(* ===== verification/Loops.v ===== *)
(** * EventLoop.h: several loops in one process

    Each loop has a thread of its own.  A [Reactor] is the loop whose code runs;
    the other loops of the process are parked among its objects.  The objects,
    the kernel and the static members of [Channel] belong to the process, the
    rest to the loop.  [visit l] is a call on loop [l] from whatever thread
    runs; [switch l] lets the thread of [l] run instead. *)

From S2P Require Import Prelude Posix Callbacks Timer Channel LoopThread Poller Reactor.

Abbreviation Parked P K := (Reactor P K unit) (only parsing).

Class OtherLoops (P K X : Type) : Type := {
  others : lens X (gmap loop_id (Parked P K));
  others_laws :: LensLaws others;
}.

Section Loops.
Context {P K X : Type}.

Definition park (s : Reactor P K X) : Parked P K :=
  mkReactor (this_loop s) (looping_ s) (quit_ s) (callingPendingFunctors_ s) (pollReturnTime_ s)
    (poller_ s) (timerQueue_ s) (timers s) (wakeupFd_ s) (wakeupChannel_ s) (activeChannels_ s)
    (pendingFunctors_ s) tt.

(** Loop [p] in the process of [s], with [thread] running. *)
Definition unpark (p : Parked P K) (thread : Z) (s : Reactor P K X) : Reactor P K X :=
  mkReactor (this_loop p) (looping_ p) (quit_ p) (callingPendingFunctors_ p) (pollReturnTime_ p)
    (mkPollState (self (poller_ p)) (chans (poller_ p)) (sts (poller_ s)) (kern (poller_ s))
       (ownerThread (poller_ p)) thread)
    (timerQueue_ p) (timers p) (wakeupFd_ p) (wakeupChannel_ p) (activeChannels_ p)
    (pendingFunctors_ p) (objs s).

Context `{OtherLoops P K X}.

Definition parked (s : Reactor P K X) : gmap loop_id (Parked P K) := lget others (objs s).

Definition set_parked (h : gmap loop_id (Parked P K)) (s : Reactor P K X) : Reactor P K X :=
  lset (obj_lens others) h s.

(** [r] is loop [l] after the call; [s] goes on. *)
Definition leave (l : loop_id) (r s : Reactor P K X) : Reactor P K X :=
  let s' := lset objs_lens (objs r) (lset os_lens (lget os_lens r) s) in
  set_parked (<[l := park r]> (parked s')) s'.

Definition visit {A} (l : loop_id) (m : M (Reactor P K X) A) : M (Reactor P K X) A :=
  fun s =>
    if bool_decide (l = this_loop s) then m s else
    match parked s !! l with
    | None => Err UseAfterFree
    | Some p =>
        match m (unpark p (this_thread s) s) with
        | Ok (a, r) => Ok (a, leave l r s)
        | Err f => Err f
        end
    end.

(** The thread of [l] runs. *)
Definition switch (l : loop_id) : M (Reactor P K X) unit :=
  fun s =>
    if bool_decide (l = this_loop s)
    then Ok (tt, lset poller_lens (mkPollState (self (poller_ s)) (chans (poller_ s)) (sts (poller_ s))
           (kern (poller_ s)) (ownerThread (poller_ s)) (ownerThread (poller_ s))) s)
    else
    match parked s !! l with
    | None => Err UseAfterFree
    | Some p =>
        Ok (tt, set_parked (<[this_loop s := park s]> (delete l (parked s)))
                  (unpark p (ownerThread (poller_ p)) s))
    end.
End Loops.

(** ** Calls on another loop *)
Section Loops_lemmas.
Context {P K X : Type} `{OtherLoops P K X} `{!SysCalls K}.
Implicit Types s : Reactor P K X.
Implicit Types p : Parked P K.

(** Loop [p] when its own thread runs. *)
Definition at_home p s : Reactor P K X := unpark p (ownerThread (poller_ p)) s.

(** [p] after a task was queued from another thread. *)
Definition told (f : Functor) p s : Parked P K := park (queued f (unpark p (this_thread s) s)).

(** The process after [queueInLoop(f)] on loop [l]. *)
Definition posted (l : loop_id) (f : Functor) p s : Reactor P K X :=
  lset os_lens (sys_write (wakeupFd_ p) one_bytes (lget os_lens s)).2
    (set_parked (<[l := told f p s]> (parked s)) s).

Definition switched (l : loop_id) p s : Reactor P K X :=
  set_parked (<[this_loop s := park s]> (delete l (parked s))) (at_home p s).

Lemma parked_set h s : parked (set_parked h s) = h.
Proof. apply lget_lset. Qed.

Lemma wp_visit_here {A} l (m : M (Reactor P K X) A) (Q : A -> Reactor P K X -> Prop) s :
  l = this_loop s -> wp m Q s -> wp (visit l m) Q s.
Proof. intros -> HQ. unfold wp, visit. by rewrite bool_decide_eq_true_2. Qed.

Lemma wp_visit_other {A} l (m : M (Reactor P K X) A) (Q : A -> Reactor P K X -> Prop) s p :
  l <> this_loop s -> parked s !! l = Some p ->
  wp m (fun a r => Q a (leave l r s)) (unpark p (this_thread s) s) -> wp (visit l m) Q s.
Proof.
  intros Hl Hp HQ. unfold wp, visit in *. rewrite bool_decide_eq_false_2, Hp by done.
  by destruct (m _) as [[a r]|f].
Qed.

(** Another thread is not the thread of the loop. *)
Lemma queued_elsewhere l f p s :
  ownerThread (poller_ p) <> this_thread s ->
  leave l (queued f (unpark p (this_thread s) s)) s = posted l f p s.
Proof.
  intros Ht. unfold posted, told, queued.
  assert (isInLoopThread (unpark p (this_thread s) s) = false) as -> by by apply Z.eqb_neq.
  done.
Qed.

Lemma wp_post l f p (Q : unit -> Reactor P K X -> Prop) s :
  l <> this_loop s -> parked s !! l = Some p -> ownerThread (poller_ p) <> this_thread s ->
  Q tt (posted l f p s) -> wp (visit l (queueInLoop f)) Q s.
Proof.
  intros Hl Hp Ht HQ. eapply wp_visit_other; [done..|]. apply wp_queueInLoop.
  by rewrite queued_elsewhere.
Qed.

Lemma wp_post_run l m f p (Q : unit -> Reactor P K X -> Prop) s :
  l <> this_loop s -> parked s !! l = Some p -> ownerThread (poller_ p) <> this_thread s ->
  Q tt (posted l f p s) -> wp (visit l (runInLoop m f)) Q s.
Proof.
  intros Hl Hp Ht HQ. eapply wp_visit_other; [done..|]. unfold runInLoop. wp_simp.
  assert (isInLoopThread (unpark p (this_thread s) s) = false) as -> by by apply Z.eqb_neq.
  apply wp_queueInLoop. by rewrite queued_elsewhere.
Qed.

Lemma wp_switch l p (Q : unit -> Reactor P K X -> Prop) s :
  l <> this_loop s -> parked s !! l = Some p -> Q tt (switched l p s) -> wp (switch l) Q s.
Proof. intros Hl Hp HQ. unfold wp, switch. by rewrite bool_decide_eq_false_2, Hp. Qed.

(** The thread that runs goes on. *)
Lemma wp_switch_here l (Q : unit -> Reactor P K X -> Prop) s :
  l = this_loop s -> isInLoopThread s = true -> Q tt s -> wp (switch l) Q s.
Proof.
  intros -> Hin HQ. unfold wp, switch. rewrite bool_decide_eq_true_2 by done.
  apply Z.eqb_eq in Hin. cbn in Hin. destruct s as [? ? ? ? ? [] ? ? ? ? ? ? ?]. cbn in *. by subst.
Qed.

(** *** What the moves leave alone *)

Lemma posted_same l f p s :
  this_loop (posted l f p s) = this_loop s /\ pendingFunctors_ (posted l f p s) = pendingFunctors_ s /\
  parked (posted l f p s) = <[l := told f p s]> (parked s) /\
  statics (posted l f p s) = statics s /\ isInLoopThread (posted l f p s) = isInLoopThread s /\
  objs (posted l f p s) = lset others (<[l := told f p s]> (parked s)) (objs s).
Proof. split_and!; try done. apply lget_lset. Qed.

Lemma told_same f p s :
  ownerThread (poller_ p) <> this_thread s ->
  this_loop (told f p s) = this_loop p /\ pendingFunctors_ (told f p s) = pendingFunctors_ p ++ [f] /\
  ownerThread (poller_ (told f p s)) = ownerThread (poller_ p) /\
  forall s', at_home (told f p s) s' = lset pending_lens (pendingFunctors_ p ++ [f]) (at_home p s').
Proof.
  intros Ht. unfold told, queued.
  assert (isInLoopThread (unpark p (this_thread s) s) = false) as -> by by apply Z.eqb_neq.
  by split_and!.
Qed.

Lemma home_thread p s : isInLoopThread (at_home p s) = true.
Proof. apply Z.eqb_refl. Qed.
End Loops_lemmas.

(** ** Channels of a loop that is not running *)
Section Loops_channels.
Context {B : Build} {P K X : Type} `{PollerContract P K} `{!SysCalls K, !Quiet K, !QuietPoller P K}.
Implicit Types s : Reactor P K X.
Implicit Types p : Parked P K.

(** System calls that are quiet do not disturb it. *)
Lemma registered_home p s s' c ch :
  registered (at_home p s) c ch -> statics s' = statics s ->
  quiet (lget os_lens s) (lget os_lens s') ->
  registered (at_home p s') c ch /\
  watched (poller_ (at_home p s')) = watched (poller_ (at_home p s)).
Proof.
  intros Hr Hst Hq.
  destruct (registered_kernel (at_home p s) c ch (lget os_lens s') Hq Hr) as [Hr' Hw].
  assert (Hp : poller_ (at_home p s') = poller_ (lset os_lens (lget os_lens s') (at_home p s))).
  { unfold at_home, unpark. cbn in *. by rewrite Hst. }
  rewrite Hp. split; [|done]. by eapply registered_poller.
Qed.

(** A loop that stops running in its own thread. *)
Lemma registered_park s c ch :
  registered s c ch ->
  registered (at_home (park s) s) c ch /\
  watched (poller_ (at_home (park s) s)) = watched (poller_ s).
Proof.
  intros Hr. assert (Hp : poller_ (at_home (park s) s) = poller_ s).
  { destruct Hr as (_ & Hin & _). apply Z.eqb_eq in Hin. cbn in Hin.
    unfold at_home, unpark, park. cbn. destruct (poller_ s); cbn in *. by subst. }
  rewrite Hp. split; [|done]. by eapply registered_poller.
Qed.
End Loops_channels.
_ _ _ _ _
Goal of the exercise.
Considering only the material above, set down every line from the one with "Lemma wp_switch l" to the one with "Proof. intros Hl", inclusive, exactly as written.

Solved problem.
Lemma wp_switch l p (Q : unit -> Reactor P K X -> Prop) s :
  l <> this_loop s -> parked s !! l = Some p -> Q tt (switched l p s) -> wp (switch l) Q s.
Proof. intros Hl Hp HQ. unfold wp, switch. by rewrite bool_decide_eq_false_2, Hp. Qed.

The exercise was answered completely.